Go through the data and copy every line in which "change" appears.

** Supplied information follows **

(** The committed height is read back from its canonical push. *)
Lemma coinbase_height_push prev n extra :
  prev <> replicate 32 0 -> 1 <= n <= Height.MAX_HEIGHT ->
  coinbase_height prev (canonical_push n ++ extra) = Ok n.
Proof.
  intros Hprev Hn. unfold coinbase_height. rewrite bool_decide_eq_false_2 by done.
  assert (Hfin : (let? h := ok_or (try_narrow 32 n) (CoinbaseHeight "height exceeds the 32-bit range") in
    map_err HeightError (Height.try_from h)) = Ok n).
  { unfold try_narrow. change Height.MAX_HEIGHT with (2 ^ 31 - 1) in Hn.
    rewrite (proj2 (Z.ltb_lt _ _)) by lia. cbn [ok_or]. unfold Height.try_from.
    change Height.MAX_HEIGHT with (2 ^ 31 - 1). by rewrite (proj2 (Z.ltb_ge _ _)) by lia. }
  destruct (Z.le_gt_cases n 16) as [Hs|Hl].
  - assert (canonical_push n = [0x50 + n]) as Hp.
    { unfold canonical_push. rewrite (proj2 (andb_true_iff _ _)); [done|]. split; apply Z.leb_le; lia. }
    rewrite Hp. cbn [app]. rewrite (proj2 (andb_true_iff _ _)) by (split; apply Z.leb_le; lia).
    replace (0x50 + n - 0x50) with n by lia. rewrite Hp.
    rewrite bool_decide_eq_true_2 by done. exact Hfin.
  - destruct (push_digits n ltac:(lia)) as (d & Hp & Hd & Hv). rewrite Hp. cbn [app].
    rewrite (proj2 (andb_false_iff _ _)) by (left; apply Z.leb_gt; lia).
    rewrite (proj2 (andb_true_iff _ _)) by (split; apply Z.leb_le; lia).
    pose proof (len_nonneg extra).
    rewrite (proj2 (Z.leb_le _ _)) by (rewrite len_app; lia).
    assert (Hnat : Z.to_nat (len d) = length d) by (unfold len; lia).
    cbv zeta. rewrite Hnat, take_app_length, from_le_bytes_zeros, Hv.
    replace (Z.to_nat (1 + len d)) with (S (length d)) by (unfold len; lia).
    cbn [take firstn]. rewrite take_app_length, Hp, bool_decide_eq_true_2 by done. exact Hfin.
Qed.

Lemma coinbase_height_Ok prev script n :
  coinbase_height prev script = Ok n ->
  (prev = replicate 32 0 /\ n = 0) \/
  (prev <> replicate 32 0 /\ n <= Height.MAX_HEIGHT /\ exists extra, script = canonical_push n ++ extra).
Proof.
  unfold coinbase_height. destruct (bool_decide_reflect (prev = replicate 32 0)) as [->|Hne].
  { intros [= <-]. by left. }
  set (m := match script with [] => _ | _ => _ end). destruct m as [[h k]|]; [|done].
  destruct (bool_decide_reflect (take (Z.to_nat k) script = canonical_push h)) as [Hp|]; cbn [negb];
    [|done].
  unfold try_narrow. destruct (h <? 2 ^ 32); cbn [ok_or]; [|done]. unfold Height.try_from.
  destruct (_ <? h) eqn:Hm; cbn [map_err]; [done|]. zbool. intros [= <-]. right.
  split_and!; [done..|]. exists (drop (Z.to_nat k) script). by rewrite <- Hp, take_drop.
Qed.

Lemma len_wire w : wire_ok w -> MIN_TRANSACTION_SIZE <= len (enc_wire w).
Proof.
  assert (Hv : forall v, 4 <= len (enc_version v)).
  { intros v. unfold enc_version. rewrite len_app, len_le.
    pose proof (len_nonneg (match v with Sprout _ => [] | _ => to_le_bytes 4 (version_group_id v) end)). lia. }
  assert (Hvec : forall A (enc : A -> list Z) l, 1 <= len (enc_vec enc l)).
  { intros A enc l. unfold enc_vec. rewrite len_app. pose proof (len_compact (count l)).
    pose proof (len_nonneg (concat (enc <$> l))). lia. }
  intros _. unfold enc_wire, MIN_TRANSACTION_SIZE. rewrite len_app. pose proof (Hv (wire_version w)).
  destruct w as [v w|w|w]; [unfold enc_v4; do 3 rewrite len_app; rewrite len_le
    |unfold enc_v5; rewrite !len_app, !len_le..].
  - pose proof (Hvec _ enc_input (w4_inputs w)). pose proof (Hvec _ enc_output (w4_outputs w)).
    match goal with |- context [Z.of_nat 4 + len ?l] => pose proof (len_nonneg l) end. lia.
  - pose proof (Hvec _ enc_input (w5_inputs w)). pose proof (Hvec _ enc_output (w5_outputs w)).
    pose proof (len_nonneg (enc_sapling_v5 w)). pose proof (len_nonneg (enc_bundle (w5_orchard w))).
    pose proof (len_nonneg []). lia.
  - pose proof (Hvec _ enc_input (w5_inputs w)). pose proof (Hvec _ enc_output (w5_outputs w)).
    pose proof (len_nonneg (enc_sapling_v5 w)). pose proof (len_nonneg (enc_bundle (w5_orchard w))).
    pose proof (len_nonneg (enc_bundle (w5_ironwood w))). lia.
Qed.

Lemma parses_transactions ws :
  small ws -> Forall wire_ok ws ->
  parses (vector MIN_TRANSACTION_SIZE read_transaction) (enc_vec enc_wire ws) (raw_of <$> ws).
Proof.
  intros Hs Hall. apply parses_vec; [|done|split; [done|vm_compute; reflexivity]].
  eapply Forall_impl; [done|]. intros w Hw. split; [by apply parses_transaction|by apply len_wire].
Qed.

(** ** Bounds *)
Lemma bounded_input : bounded read_input.
Proof. unfold read_input. auto 10 with parse. Qed.
Lemma bounded_output : bounded read_output.
Proof. unfold read_output. auto 10 with parse. Qed.
Lemma bounded_spend_v4 : bounded read_spend_v4.
Proof. unfold read_spend_v4, GROTH_PROOF, SIGNATURE. auto 20 with parse. Qed.
Lemma bounded_sap_output : bounded read_sapling_output_fields.
Proof. unfold read_sapling_output_fields, ENC_CIPHERTEXT, OUT_CIPHERTEXT. auto 20 with parse. Qed.
Lemma bounded_output_v4 : bounded read_output_v4.
Proof. unfold read_output_v4, GROTH_PROOF. pose proof bounded_sap_output. auto 10 with parse. Qed.
Lemma bounded_spend_v5 : bounded read_spend_v5.
Proof. unfold read_spend_v5. auto 10 with parse. Qed.
Lemma bounded_action : bounded read_action.
Proof. unfold read_action, ENC_CIPHERTEXT, OUT_CIPHERTEXT. auto 20 with parse. Qed.
#[export] Hint Resolve bounded_input bounded_output bounded_spend_v4 bounded_sap_output
  bounded_output_v4 bounded_spend_v5 bounded_action : parse.

Lemma bounded_if {A} (b : bool) (p q : P A) : bounded p -> bounded q -> bounded (if b then p else q).
Proof. by destruct b. Qed.
#[export] Hint Resolve bounded_if : parse.

Lemma bounded_sapling_v5 : bounded read_sapling_v5.
Proof.
  unfold read_sapling_v5, GROTH_PROOF, SIGNATURE. do 2 (apply bounded_bind; [auto with parse|intros]).
  cbv zeta. unfold count. auto 20 with parse.
Qed.
Lemma bounded_bundle : bounded read_orchard_bundle.
Proof.
  unfold read_orchard_bundle, SIGNATURE. apply bounded_bind; [auto with parse|]. intros l.
  unfold count. auto 20 with parse.
Qed.
Lemma bounded_bind_lift {A B} (x : result A DecodeError) (k : A -> P B) :
  (forall a, x = Ok a -> bounded (k a)) -> bounded (pbind (plift x) k).
Proof. intros Hk. destruct x as [a|]; [by apply Hk|done]. Qed.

** End of Supplied information **

Reply
  { unfold try_narrow. change Height.MAX_HEIGHT with (2 ^ 31 - 1) in Hn.
    change Height.MAX_HEIGHT with (2 ^ 31 - 1). by rewrite (proj2 (Z.ltb_ge _ _)) by lia. }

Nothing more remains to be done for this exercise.